Want Real Strategy? Mind the Damned Gap

Mind the gap. It’s written all over the London tube (subway). They mean the gap between the trains and the platform.

Mind the gap. It should be written wherever somebody is doing strategic planning for small business. It means that extremely common gap between the brilliant strategy cooked up in the meetings and the actual day-by-day work of all the people in the company.

The gap is  lack of strategic alignment. It’s basic, like alignment between what you say and what you do.

You come out of the strategy meeting all enthused about the new strategy with new emphasis on new priorities. Then you get back to the office. The phone rings. Problems arise. You put out fires. And go back to doing what you’ve always been doing. Strategy hasn’t changed anything. It hasn’t been implemented.

One of the most important benefits of a good business planning process is strategic alignment. You set the strategy and develop the steps, agree on metrics to track progress, then follow up on those metrics with plan vs. actual analysis that can end up showing how the daily doings inside the business match (or don’t match) the larger strategy.

In most cases, its not quite as academic as it sounds. It’s about spending the time and money where your strategy says your priorities should be. I ran up against this basic truth hard in one of my favorite consulting engagements, years ago, which I’ve posted here as this true story of how the strategy pyramid helped one group in Apple Computer track actual spending and activities to enforce the implementation of the strategic plan.

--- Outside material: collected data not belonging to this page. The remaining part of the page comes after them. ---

Definition body_execute (s : nat) (k : bref) : M tasks unit :=
  let* b := load_body k in
  (if bool_decide (body_st b = BODY_ST_DEAD) then
     require (body_can_resurrect b) ;;;
     put_body k (mk_body (body_flags b) BODY_ST_CREATED (body_stack b) (body_iteration b + 1))
   else mret tt) ;;;
  let* b := load_body k in
  require (negb (bool_decide (body_st b = BODY_ST_PAUSED))) ;;;
  require (bool_decide (body_st b = BODY_ST_CREATED)) ;;;
  require (bool_decide (body_stack b = None)) ;;;
  let* m := mget in
  (match body_get_running s m with
   | Some top =>
       let* tb := load_body top in
       require (has_flag (body_flags tb) BODY_FLAG_RELAX_NESTING)
   | None => mret tt
   end) ;;;
  put_body k (mk_body (body_flags b) BODY_ST_RUNNING (Some s) (body_iteration b)) ;;;
  mmod (set_ts_stacks (fun st => <[s := k :: default [] (st !! s)]> st)).

(** The tests that pause, resume and end share. *)
Definition on_top (s : nat) (k : bref) (b : body) : M tasks unit :=
  require (negb (bool_decide (body_stack b = None))) ;;;
  require (bool_decide (body_stack b = Some s)) ;;;
  let* m := mget in
  require (bool_decide (body_get_top s m = Some k)).

Definition body_pause (s : nat) (k : bref) : M tasks unit :=
  let* b := load_body k in
  require (body_can_pause b) ;;;
  require (bool_decide (body_st b = BODY_ST_RUNNING)) ;;;
  on_top s k b ;;;
  put_body k (with_state BODY_ST_PAUSED b).

Definition body_resume (s : nat) (k : bref) : M tasks unit :=
  let* b := load_body k in
  require (bool_decide (body_st b = BODY_ST_PAUSED)) ;;;
  on_top s k b ;;;
  put_body k (with_state BODY_ST_RUNNING b).

Definition body_end (s : nat) (k : bref) : M tasks unit :=
  let* b := load_body k in
  require (bool_decide (body_st b = BODY_ST_RUNNING)) ;;;
  on_top s k b ;;;
  mmod (set_ts_stacks (fun st => <[s := tail (default [] (st !! s))]> st)) ;;;
  put_body k (mk_body (body_flags b) BODY_ST_DEAD None (body_iteration b)).

(** ** Tasks (task.c) *)

Definition task_find (m : tasks) (id : Z) : option task := ts_tasks m !! id.
Definition task_type_find (m : tasks) (id : Z) : option task_type := find_key tt_id id (ts_types m).

Definition task_create (type_id task_id flags : Z) : M tasks unit :=
  let* m := mget in
  match task_find m task_id with
  | Some _ => mfail
  | None =>
      let* _ := found (task_type_find m type_id) in
      mmod (set_ts_tasks <[task_id := mk_task type_id flags 0]>)
  end.

Definition task_is_parallel (t : task) : bool := has_flag (task_flags t) TASK_FLAG_PARALLEL.

Definition create_body (id : Z) (t : task) (body_id : Z) : M tasks unit :=
  if negb (task_is_parallel t) && (0 <? task_nbodies t) then mfail else
  let flags := 0 in
  let flags := if has_flag (task_flags t) TASK_FLAG_RELAX_NESTING
               then Z.lor flags BODY_FLAG_RELAX_NESTING else flags in
  let flags := if has_flag (task_flags t) TASK_FLAG_RESURRECT
               then Z.lor flags BODY_FLAG_RESURRECT else flags in
  let flags := if has_flag (task_flags t) TASK_FLAG_PAUSE
               then Z.lor flags BODY_FLAG_PAUSE else flags in
  body_create (id, body_id) flags ;;;
  mmod (set_ts_tasks (alter (fun t => mk_task (task_type_id t) (task_flags t) (task_nbodies t + 1)) id)).

(** The task of these four is the one the caller looked up: [None] is NULL. *)
Definition task_execute (s : nat) (id : Z) (body_id : Z) : M tasks unit :=
  let* m := mget in
  let* t := found (task_find m id) in
  (match body_find (id, body_id) m with
   | None => create_body id t body_id
   | Some _ => mret tt
   end) ;;;
  body_execute s (id, body_id).

Definition task_body_op (op : nat -> bref -> M tasks unit) (s : nat) (id body_id : Z) : M tasks unit :=
  let* m := mget in
  let* _ := found (task_find m id) in
  let* _ := found (body_find (id, body_id) m) in
  op s (id, body_id).
Definition task_pause : nat -> Z -> Z -> M tasks unit := task_body_op body_pause.
Definition task_resume : nat -> Z -> Z -> M tasks unit := task_body_op body_resume.
Definition task_end : nat -> Z -> Z -> M tasks unit := task_body_op body_end.

Definition task_get_running (s : nat) (m : tasks) : option bref := body_get_running s m.
Definition task_get_top (s : nat) (m : tasks) : option bref := body_get_top s m.

(** ** Task types and their colours *)

(** [HASH_JEN_MIX]: every assignment on 32-bit unsigned integers. *)
Definition jen_mix (p : Z * Z * Z) : Z * Z * Z :=
  let '(a, b, c) := p in
  let a := u32 (a - b) in let a := u32 (a - c) in let a := Z.lxor a (Z.shiftr c 13) in
  let b := u32 (b - c) in let b := u32 (b - a) in let b := Z.lxor b (u32 (Z.shiftl a 8)) in
  let c := u32 (c - a) in let c := u32 (c - b) in let c := Z.lxor c (Z.shiftr b 13) in
  let a := u32 (a - b) in let a := u32 (a - c) in let a := Z.lxor a (Z.shiftr c 12) in
  let b := u32 (b - c) in let b := u32 (b - a) in let b := Z.lxor b (u32 (Z.shiftl a 16)) in
  let c := u32 (c - a) in let c := u32 (c - b) in let c := Z.lxor c (Z.shiftr b 5) in
  let a := u32 (a - b) in let a := u32 (a - c) in let a := Z.lxor a (Z.shiftr c 3) in
  let b := u32 (b - c) in let b := u32 (b - a) in let b := Z.lxor b (u32 (Z.shiftl a 10)) in
  let c := u32 (c - a) in let c := u32 (c - b) in let c := Z.lxor c (Z.shiftr b 15) in
  (a, b, c).

(** Four bytes, lowest first. *)
Definition word4 (b0 b1 b2 b3 : Z) : Z :=
  u32 (b0 + u32 (Z.shiftl b1 8) + u32 (Z.shiftl b2 16) + u32 (Z.shiftl b3 24)).

(** [HASH_JEN]: whole blocks of twelve bytes, then the [switch] on the rest,
    whose fall-through adds the bytes that are there. *)
Fixpoint jen_blocks (key : list Z) (keylen : Z) (p : Z * Z * Z) : Z :=
  let '(i, j, hashv) := p in
  match key with
  | b0 :: b1 :: b2 :: b3 :: b4 :: b5 :: b6 :: b7 :: b8 :: b9 :: b10 :: b11 :: rest =>
      jen_blocks rest keylen
        (jen_mix (u32 (i + word4 b0 b1 b2 b3), u32 (j + word4 b4 b5 b6 b7), u32 (hashv + word4 b8 b9 b10 b11)))
  | _ =>
      let at_ n := nth n key 0 in
      let hashv := u32 (hashv + keylen) in
      let hashv := u32 (hashv + word4 0 (at_ 8%nat) (at_ 9%nat) (at_ 10%nat)) in
      let j := u32 (j + word4 (at_ 4%nat) (at_ 5%nat) (at_ 6%nat) (at_ 7%nat)) in
      let i := u32 (i + word4 (at_ 0%nat) (at_ 1%nat) (at_ 2%nat) (at_ 3%nat)) in
      (jen_mix (i, j, hashv)).2
  end.
Definition HASH_JEN (key : list Z) : Z :=
  jen_blocks key (u32 (Z.of_nat (length key))) (0x9e3779b9, 0x9e3779b9, 0xfeedbeef).

Definition string_bytes (s : string) : list Z :=
  map (fun c => Z.of_nat (Ascii.nat_of_ascii c)) (String.list_ascii_of_string s).

Definition task_get_type_gid (label : string) : Z :=
  let gid := HASH_JEN (string_bytes label) in
  let gid := u32 (gid + 666) in
  let gid := Z.land gid 0x7FFFFFFF in
  if gid <? PCF_RESERVED then u32 (gid + PCF_RESERVED) else gid.

Definition task_type_label (type_id : Z) (label : string) : string :=
  match label with
  | EmptyString => ("(unlabeled task type " +:+ pretty type_id +:+ ")")%string
  | _ => label
  end.

Definition task_type_create (type_id : Z) (label : string) : M tasks unit :=
  let* m := mget in
  match find_key tt_id type_id (ts_types m) with
  | Some _ => mfail
  | None =>
      require (negb (type_id =? 0)) ;;;
      let l := task_type_label type_id label in
      require (label_fits l) ;;;
      mmod (set_ts_types (fun ts => ts ++ [mk_task_type type_id (task_get_type_gid l) l]))
  end.

(** [ok] is [ret == 0]: a collision is reported and the value is added anyway,
    which fails. *)
Fixpoint task_create_pcf_types (ok : bool) (types : list task_type) : M pcf_type unit :=
  match types with
  | [] => require ok
  | ty :: rest =>
      let* p := mget in
      let gid := i32 (tt_gid ty) in
      match pcf_find_value p gid with
      | Some v =>
          if String.eqb (pv_label v) (tt_label ty) then task_create_pcf_types ok rest
          else
            let* _ := pcf_add_value gid (tt_label ty) in
            task_create_pcf_types false rest
      | None =>
          let* _ := pcf_add_value gid (tt_label ty) in
          task_create_pcf_types ok rest
      end
  end.

(** ** Type identifiers *)

(** Whatever the label, the colour identifier of a task type is a
    non-negative [int] that no reserved Paraver value uses. *)
Theorem task_get_type_gid_bounds label :
  PCF_RESERVED <= task_get_type_gid label < 2 ^ 31.
Proof.
  unfold task_get_type_gid, PCF_RESERVED. set (g := u32 (HASH_JEN (string_bytes label) + 666)).
  change 0x7FFFFFFF with (Z.ones 31). rewrite Z.land_ones by lia.
  pose proof (Z.mod_pos_bound g (2 ^ 31) ltac:(lia)) as Hm.
  destruct (Z.ltb_spec (g mod 2 ^ 31) 1000) as [Hlt|Hge]; [|lia].
  unfold u32. rewrite wrapu_id; [lia|]. unfold in_u. lia.
Qed.

(** ** Reading the operations *)

(** Reviving a dead body, the one effect a failing execution may have. *)
Definition revived (b : body) : body :=
  mk_body (body_flags b) BODY_ST_CREATED (body_stack b) (body_iteration b + 1).

(** What may run on top of stack [s]. *)
Definition may_nest (m : tasks) (s : nat) : Prop :=
  forall k b, body_get_top s m = Some k -> body_find k m = Some b -> body_st b = BODY_ST_RUNNING ->
    has_flag (body_flags b) BODY_FLAG_RELAX_NESTING = true.

Definition executed (s : nat) (k : bref) (b : body) (m : tasks) : tasks :=
  set_ts_stacks (fun st => <[s := k :: default [] (st !! s)]> st)
    (set_ts_bodies <[k := mk_body (body_flags b) BODY_ST_RUNNING (Some s) (body_iteration b)]> m).

Lemma load_body_run k b m : body_find k m = Some b -> load_body k m = (Ok b, m).
Proof. intros Hb. unfold load_body, mbind, mget. by rewrite Hb. Qed.

Lemma set_bodies_twice k x y m :
  set_ts_bodies <[k := y]> (set_ts_bodies <[k := x]> m) = set_ts_bodies <[k := y]> m.
Proof. unfold set_ts_bodies; simpl. by rewrite insert_insert_eq. Qed.

(** The second half of [body_execute], on a body that is not dead. *)
Definition start_body (s : nat) (k : bref) : M tasks unit :=
  let* b := load_body k in
  require (negb (bool_decide (body_st b = BODY_ST_PAUSED))) ;;;
  require (bool_decide (body_st b = BODY_ST_CREATED)) ;;;
  require (bool_decide (body_stack b = None)) ;;;
  let* m := mget in
  (match body_get_running s m with
   | Some top =>
       let* tb := load_body top in
       require (has_flag (body_flags tb) BODY_FLAG_RELAX_NESTING)
   | None => mret tt
   end) ;;;
  put_body k (mk_body (body_flags b) BODY_ST_RUNNING (Some s) (body_iteration b)) ;;;
  mmod (set_ts_stacks (fun st => <[s := k :: default [] (st !! s)]> st)).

Without planning processes, metrics, and tracking, that gap becomes a gigantic fissure separating your strategic from what you’re actually doing. This is one of the biggest, and most common, problems in small business.

I’m pleased to see the same things showing up in this week’s Harvard Business School Working Knowledge site:

“Explicit” strategy is the one you read about in your company’s planning memos and PowerPoint slides. The second, “implicit” strategy, is what emerges when middle managers and line employees attempt to execute the explicit strategy.

That’s the beginning of One Strategy: Aligning Planning and Execution. Noah Parsons tipped me off to that one. It’s a very interesting interview with Marco Iansiti, Harvard business school professor, co-author of One Strategy. It looks like a good book.

Moral of the story: mind the damned gap.